#### INPUT DATA
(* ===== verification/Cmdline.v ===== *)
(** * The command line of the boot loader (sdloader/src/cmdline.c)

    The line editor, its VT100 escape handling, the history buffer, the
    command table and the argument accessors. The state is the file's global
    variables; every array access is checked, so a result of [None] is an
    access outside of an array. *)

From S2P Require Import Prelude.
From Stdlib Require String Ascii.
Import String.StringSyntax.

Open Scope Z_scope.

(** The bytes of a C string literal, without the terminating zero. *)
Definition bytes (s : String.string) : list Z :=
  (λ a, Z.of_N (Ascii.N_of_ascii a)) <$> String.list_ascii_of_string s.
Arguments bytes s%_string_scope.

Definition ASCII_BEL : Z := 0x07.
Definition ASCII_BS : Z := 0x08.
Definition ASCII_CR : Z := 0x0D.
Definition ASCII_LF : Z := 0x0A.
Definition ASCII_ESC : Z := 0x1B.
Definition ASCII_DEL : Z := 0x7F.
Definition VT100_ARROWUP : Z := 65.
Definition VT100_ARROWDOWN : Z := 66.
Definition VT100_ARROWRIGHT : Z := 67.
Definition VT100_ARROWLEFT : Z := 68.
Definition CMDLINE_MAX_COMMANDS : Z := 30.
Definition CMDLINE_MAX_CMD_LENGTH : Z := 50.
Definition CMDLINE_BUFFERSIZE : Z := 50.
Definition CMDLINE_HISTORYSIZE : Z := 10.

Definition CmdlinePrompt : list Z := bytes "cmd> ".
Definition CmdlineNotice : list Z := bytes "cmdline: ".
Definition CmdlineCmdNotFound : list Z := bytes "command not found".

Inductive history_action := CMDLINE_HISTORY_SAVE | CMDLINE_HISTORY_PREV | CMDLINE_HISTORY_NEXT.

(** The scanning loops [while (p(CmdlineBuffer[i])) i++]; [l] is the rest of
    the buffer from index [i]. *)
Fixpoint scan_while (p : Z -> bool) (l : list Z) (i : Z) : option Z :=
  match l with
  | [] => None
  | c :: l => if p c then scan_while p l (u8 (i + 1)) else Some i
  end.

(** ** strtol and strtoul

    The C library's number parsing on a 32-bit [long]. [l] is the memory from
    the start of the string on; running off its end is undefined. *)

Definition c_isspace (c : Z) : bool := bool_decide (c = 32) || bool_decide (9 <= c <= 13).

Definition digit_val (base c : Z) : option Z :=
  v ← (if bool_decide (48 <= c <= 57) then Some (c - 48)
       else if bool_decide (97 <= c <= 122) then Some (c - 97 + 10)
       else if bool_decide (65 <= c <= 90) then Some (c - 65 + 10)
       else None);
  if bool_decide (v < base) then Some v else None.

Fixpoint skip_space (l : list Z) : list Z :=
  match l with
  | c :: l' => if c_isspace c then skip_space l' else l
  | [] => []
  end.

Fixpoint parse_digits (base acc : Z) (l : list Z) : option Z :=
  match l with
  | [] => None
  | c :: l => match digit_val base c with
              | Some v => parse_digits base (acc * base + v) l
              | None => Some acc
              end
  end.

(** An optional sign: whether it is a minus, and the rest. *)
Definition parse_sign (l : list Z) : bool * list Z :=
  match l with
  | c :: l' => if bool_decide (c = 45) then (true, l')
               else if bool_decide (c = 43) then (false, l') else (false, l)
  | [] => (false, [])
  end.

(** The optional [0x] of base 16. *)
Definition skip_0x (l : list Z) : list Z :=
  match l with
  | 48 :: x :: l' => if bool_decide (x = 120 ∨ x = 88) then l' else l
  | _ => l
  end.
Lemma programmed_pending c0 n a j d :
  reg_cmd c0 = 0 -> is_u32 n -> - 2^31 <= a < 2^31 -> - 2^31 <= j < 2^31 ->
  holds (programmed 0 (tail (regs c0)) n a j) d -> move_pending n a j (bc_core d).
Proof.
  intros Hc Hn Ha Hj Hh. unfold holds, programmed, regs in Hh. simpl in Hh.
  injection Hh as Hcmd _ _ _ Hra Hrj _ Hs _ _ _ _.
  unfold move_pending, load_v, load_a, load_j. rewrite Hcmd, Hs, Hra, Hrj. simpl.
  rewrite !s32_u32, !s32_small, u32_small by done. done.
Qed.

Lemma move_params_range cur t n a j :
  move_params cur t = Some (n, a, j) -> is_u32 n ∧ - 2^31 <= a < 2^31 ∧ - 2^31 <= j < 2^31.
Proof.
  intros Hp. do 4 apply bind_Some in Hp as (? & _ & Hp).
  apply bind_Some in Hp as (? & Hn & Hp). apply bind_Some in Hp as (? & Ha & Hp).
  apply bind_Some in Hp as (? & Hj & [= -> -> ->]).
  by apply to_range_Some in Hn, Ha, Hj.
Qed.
########
-- REQUIREMENT --
Copy out the lines above word for word, stopping after the line containing "the buffer from index [i]. *)".

-- WRITTEN SOLUTION --
(* ===== verification/Cmdline.v ===== *)
(** * The command line of the boot loader (sdloader/src/cmdline.c)

    The line editor, its VT100 escape handling, the history buffer, the
    command table and the argument accessors. The state is the file's global
    variables; every array access is checked, so a result of [None] is an
    access outside of an array. *)

From S2P Require Import Prelude.
From Stdlib Require String Ascii.
Import String.StringSyntax.

Open Scope Z_scope.

(** The bytes of a C string literal, without the terminating zero. *)
Definition bytes (s : String.string) : list Z :=
  (λ a, Z.of_N (Ascii.N_of_ascii a)) <$> String.list_ascii_of_string s.
Arguments bytes s%_string_scope.

Definition ASCII_BEL : Z := 0x07.
Definition ASCII_BS : Z := 0x08.
Definition ASCII_CR : Z := 0x0D.
Definition ASCII_LF : Z := 0x0A.
Definition ASCII_ESC : Z := 0x1B.
Definition ASCII_DEL : Z := 0x7F.
Definition VT100_ARROWUP : Z := 65.
Definition VT100_ARROWDOWN : Z := 66.
Definition VT100_ARROWRIGHT : Z := 67.
Definition VT100_ARROWLEFT : Z := 68.
Definition CMDLINE_MAX_COMMANDS : Z := 30.
Definition CMDLINE_MAX_CMD_LENGTH : Z := 50.
Definition CMDLINE_BUFFERSIZE : Z := 50.
Definition CMDLINE_HISTORYSIZE : Z := 10.

Definition CmdlinePrompt : list Z := bytes "cmd> ".
Definition CmdlineNotice : list Z := bytes "cmdline: ".
Definition CmdlineCmdNotFound : list Z := bytes "command not found".

Inductive history_action := CMDLINE_HISTORY_SAVE | CMDLINE_HISTORY_PREV | CMDLINE_HISTORY_NEXT.

(** The scanning loops [while (p(CmdlineBuffer[i])) i++]; [l] is the rest of
    the buffer from index [i]. *)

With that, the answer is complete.